Rose asked him to get rid of the dog’s numerous times, but John refused. He told her he needed them for security, but that was the lie he told her. They were his friends, the best friends he ever had. Most people looked at these dogs with antipathy because of their appearance.
Duke, the Alpha of the Pack, was the largest of the dogs; by his size, John believed he had Irish Wolfhound in his blood. Duke had his ear chewed off when he was just a pup. All six of the mongrels had some form of deformity. The worst of which was Sasha, who lost her front leg. John didn’t know how the accident happens, but to watch Sasha with the other dogs, it was amazing how she adapted to her disability. Rocky the pit bull mix was once used for fighting and lost his eye. Benny, the beagle mix, was the noisiest of the group. He lost his tail to his previous owner, who punished him because he wouldn’t stop barking. Candy is a Shepard mix that was severely burned in a house fire. She’s missing the fur from the left side of her face to the left hind leg. Finally, there’s Tank; he looks like he could be a mix between a Bulldog and a boxer, the muscular body of a bulldog, and the face of a boxer. He’s missing the toes off his right rear paw, which makes him hobble. Tank looks like the last dog anyone would want to tangle with, but he’s a sweetheart and John’s favorite.

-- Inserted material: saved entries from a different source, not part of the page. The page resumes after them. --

(** * The quiz timer back end: the shared question record, its HTTP handlers
      and the operator's command loop.

    Two variants of the program are embedded: [Main] follows [main.go]
    (count-up mode, [POST /set-question], the text forced to END), and
    [Part000] follows the earlier, simpler variant (countdown only,
    [GET /get-question] only).  Both share the model of the Go library
    functions they call. *)

From Stdlib Require Import ZArith List String Ascii Bool Lia.
Import ListNotations.
Open Scope string_scope.
Open Scope list_scope.
Open Scope Z_scope.

(* ================================================================== *)
(** ** Go values: machine integers, strings, time *)

Module Go.

(** [int], [int64] and [time.Duration] are 64-bit two's complement. *)
Definition maxInt64 : Z := 9223372036854775807.
Definition minInt64 : Z := -9223372036854775808.

Definition int64 (z : Z) : Prop := minInt64 <= z <= maxInt64.

(** Arithmetic on [int64] wraps around silently. *)
Definition wrap64 (z : Z) : Z := (z + 2 ^ 63) mod 2 ^ 64 - 2 ^ 63.

(** [Time.Sub] saturates instead. *)
Definition sat64 (z : Z) : Z :=
  if z <? minInt64 then minInt64
  else if maxInt64 <? z then maxInt64
  else z.

(** A [time.Time] is an instant, in nanoseconds; a [time.Duration] is a
    number of nanoseconds held in an [int64]. *)
Definition Time := Z.
Definition Duration := Z.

The half a dozen disabled and scared misfits were his best friends, and when John wasn’t working, he played with them. They stayed outside most of the time and wandered the neighborhood when John was too busy to give them attention. The neighborhood is where every one of them came from; it’s where they learned how to survive. A couple in the Pack came from animal lovers that seen John taking in strays. Bennie and Candy went with a story of abuse, but others like Duke and Tank were always wandering the streets and befriended John with short visits to his yard. John started feeding them some of his lunch, but that soon turned into buying large dog food bags. Then the Milk-bones and the jerky sticks, not to mention the dog beds. At night the Pack stayed in the mobile trailer that was his by office by day.